Oncologist Isakova: gluten intolerance can lead to dermatitis herpetiformis

skin problems
Oncologist Suna Isakova: a skin rash characteristic of dermatitis herpetiformis can cause an autoimmune reaction due to gluten intolerance in the small intestine.
< br>Gluten is a protein from cereals. Its intolerance and the associated disease celiac disease are becoming increasingly common phenomena in modern society. Oncologist Isakova warned in a conversation with Gazeta.Ru that a person’s existing gluten intolerance can lead to the appearance of dermatitis herpetiformis.

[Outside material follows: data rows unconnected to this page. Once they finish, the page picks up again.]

(* ===== verification/Pipeline.v ===== *)
(** * addEntry (src/script.js, lines 15-35): one upload pipeline

    A call [addEntry(file)] derives the key [receipts/${file.name}] and
    starts [Storage.put] (lines 18-21); it then waits for the upload, for
    [fetch] and [response.json()] inside fetchReceiptDetails, and for
    fetchReceiptDetails itself to settle, before it pushes the entry and
    redraws the table and the chart (lines 29-31).  Other handlers and
    other pipelines run while it waits, so a call is a [task]: the await
    it is suspended at, and [task_step] runs the segment that follows an
    await once the environment settles it ([settle]).  Everything a
    segment changes is in the [world]: the page, the object store, the
    console and the list of requested URLs.

    A call receives whatever the caller passes as [file]: a [File] from
    a file list, or, as the event handlers of the script do, the string
    of a fake vendor name ([entry_arg]). *)

From S2P Require Import Prelude Binary64 NumberFormat NumberParse Rounding JsValue Receipt ChartLib Render.

#[local] Open Scope string_scope.

(** ** Arguments and stored objects *)

(** A [File] of a file list: its [name], its MIME [type] and its bytes. *)
Record file := mk_file { f_name : string; f_type : string; f_content : string }.

(** The value bound to the parameter [file]. *)
Inductive entry_arg :=
  | ArgFile (f : file)
  | ArgStr (s : string).

(** [file.name] and [file.type]: a string primitive has neither. *)
Definition arg_name (a : entry_arg) : jsval :=
  match a with ArgFile f => JStr (f_name f) | ArgStr _ => JUndefined end.

Definition arg_type (a : entry_arg) : jsval :=
  match a with ArgFile f => JStr (f_type f) | ArgStr _ => JUndefined end.

(** [`receipts/${file.name}`] (line 18). *)
Definition file_key (a : entry_arg) : option string :=
  s ← to_str (arg_name a); Some ("receipts/" ++ s).

(** What [Storage.put(fileKey, file, { contentType: file.type })] stores. *)
Record stored := mk_stored { st_body : entry_arg; st_content_type : jsval }.

(** ** The world a pipeline acts on *)

Record world := mk_world {
  w_ui : ui;
  w_store : gmap string stored;    (** the bucket behind [Storage] *)
  w_console : list log_entry;
  w_requests : list string         (** the URLs passed to [fetch] *)
}.

Definition log (w : world) (l : list log_entry) : world :=
  mk_world (w_ui w) (w_store w) (w_console w ++ l) (w_requests w).

(** ** Suspended calls *)

Inductive task :=
  | AwaitPut (key : string) (obj : stored)   (** [await Storage.put(...)], line 19 *)
  | AwaitFetch (key : string)                (** [await fetch(...)], line 42 *)
  | AwaitJson (key : string)                 (** [await response.json()], line 43 *)
  | AwaitDetails (d : details)               (** [await fetchReceiptDetails(...)], line 26 *)
  | Done.

(** How the environment settles the pending await. *)
Inductive settle :=
  | PutResolved | PutRejected
  | FetchResolved | FetchRejected
  | JsonResolved (v : jsval) | JsonRejected
  | Resume.

(** ** Segments *)

(** The synchronous start of [addEntry(a)]: key, then [Storage.put];
    a ToString that throws on [file.name] goes to the [catch]. *)
Definition addEntry_start (a : entry_arg) (w : world) : task * world :=
  match file_key a with
  | Some key => (AwaitPut key (mk_stored a (arg_type a)), w)
  | None => (Done, log w [ErrUpload TypeError])
  end.

(** The object pushed by line 29. *)
Definition make_entry (d : details) : entry :=
  mk_entry (js_or (d_vendor d) (JStr "Unknown Vendor")) (num_or (d_total d) (of_Z 0)).
Lemma reachable_dragging_class_witness :
  ("dragging" ∉ ["box"]) /\ reachable rnd0 ["box"] dragged_page /\
  "dragging" ∈ s_classes dragged_page /\
  ("dragging" ∈ s_classes dragged_page <-> drag_highlight (s_trace dragged_page) = true) /\
  (forall c, c <> "dragging" -> c ∈ s_classes dragged_page <-> c ∈ ["box"]).
Proof.
  assert ("dragging" ∉ ["box"]) as H by (rewrite list_elem_of_singleton; discriminate).
  assert (Hr : reachable rnd0 ["box"] dragged_page) by apply run_from_init_reachable.
  assert (Hd : "dragging" ∈ s_classes dragged_page) by (vm_compute; right; left).
  split; [exact H |]. split; [exact Hr |]. split; [exact Hd |].
  exact (reachable_dragging_class rnd0 ["box"] dragged_page H Hr).
Defined.
(** * Portfolio performance

    A shallow embedding of [portfolio_performance.py]: the date normaliser
    ([try_convert_date_time], [date_checker]), the null guard ([df_checker]),
    the storage class [FormalData] with its lazily filled caches, the
    aggregation of [PortfolioData] and the three public queries of
    [PortfolioPerformanceData].

    The program is written against pandas.  The part of pandas it uses is
    modelled here as labelled arrays:

    - a [DataFrame] is a list of row labels (dates), a list of column labels
      (asset or currency identifiers), a positional array of cells and a
      dtype: numeric, or object (cells that are Python objects);
    - a [Series] is a list of row labels, a positional array of cells and a
      name;
    - a cell is a number or NaN.  Numbers are kept abstract ([Arith]): the
      development does not depend on rounding.  Each of the four
      operations gives a number or NaN, since in IEEE 754 a NaN comes out
      of numbers too (0/0, inf - inf, 0 * inf); NaN is absorbing.  The
      numbers may include infinities.
    - what pandas makes of a string with [to_datetime], and of a slice
      whose bounds are not Timestamps, is left open ([Pandas]).

    A division of an object table is done by Python, cell by cell, and
    Python raises ZeroDivisionError on a zero divisor.

    Dates are day numbers ([Z]); a [Timestamp] at midnight and its day
    number are the same thing. *)

From Stdlib Require Import List ZArith QArith Bool String Ascii Lia Arith.
From Stdlib Require Import Sorted.
From Stdlib Require DecimalString.
Import ListNotations.
Local Open Scope Z_scope.
Local Open Scope list_scope.

Set Implicit Arguments.

(** ** Dates, labels, errors *)

Definition Date := Z.
Definition Label := string.

(** What pandas makes of a date: a Timestamp or NaT. *)
Inductive Datetime :=
| Stamp (t : Date)
| NaT.

(** A value given for a date parameter of a query: a Timestamp, NaT, a
    string or an int. *)
Inductive DateArg :=
| ArgTimestamp (t : Date)
| ArgNaT
| ArgStr (s : string)
| ArgInt (n : Z).

Definition arg_of (d : Datetime) : DateArg :=
  match d with
  | Stamp t => ArgTimestamp t
  | NaT => ArgNaT
  end.

Inductive Exception := TypeError | KeyError | ValueError | ZeroDivisionError.

(** What a computation without state does: it gives a value or raises. *)
Inductive Result (A : Type) :=
| Ok (a : A)
| Raise (e : Exception).

Arguments Ok {A} a.
Arguments Raise {A} e.

Definition rmap {A B} (f : A -> B) (r : Result A) : Result B :=
  match r with
  | Ok a => Ok (f a)
  | Raise e => Raise e
  end.

(** What a call on an object does: it raises, or it returns a value;
    both leave a state of the object behind. *)
Inductive Outcome (S A : Type) :=
| Raised (e : Exception) (self : S)
| Returned (r : A) (self : S).

Arguments Raised {S A} e self.
Arguments Returned {S A} r self.

Inductive Dtype := numeric | object.

Definition join_dtype (a b : Dtype) : Dtype :=
  match a, b with
  | numeric, numeric => numeric
  | _, _ => object
  end.

(** ** Numbers and cells *)

Class Arith := {
  F : Type;
  f0 : F;
  f1 : F;
  fadd : F -> F -> option F;
  fsub : F -> F -> option F;
  fmul : F -> F -> option F;
  fdiv : F -> F -> option F;
  is_zero : F -> bool
}.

According to the doctor, with dermatitis herpetiformis, a blistering rash appears on the skin, very similar to herpes rashes, but not related to herpes virus infection. This type of dermatitis can look scary, occupying large areas of skin throughout the body (usually occurring symmetrically) and persisting for a long time. The impetus for its appearance is not the herpes virus, but autoimmune reactions to gluten.

“In response to eating foods containing gluten, a number of immune reactions occur in the body, which leads to the destruction of the villi of the small intestine and disrupts the absorption of nutrients,” said Suna Isakova.
The doctor noted that you can identify gluten intolerance or celiac disease yourself It can be difficult – many people live for years with an undiagnosed disorder. Such intolerance can have either a less or a more pronounced, acute form. Its symptoms are often mistaken for routine overwork, allergies or digestive problems.

The portal previously wrote about the types of gluten intolerance that can manifest itself.

Important< span style="color:#fc272d;">! Information is provided for reference purposes. Ask a specialist about contraindications and side effects and under no circumstances self-medicate. At the first signs of the disease, consult a doctor.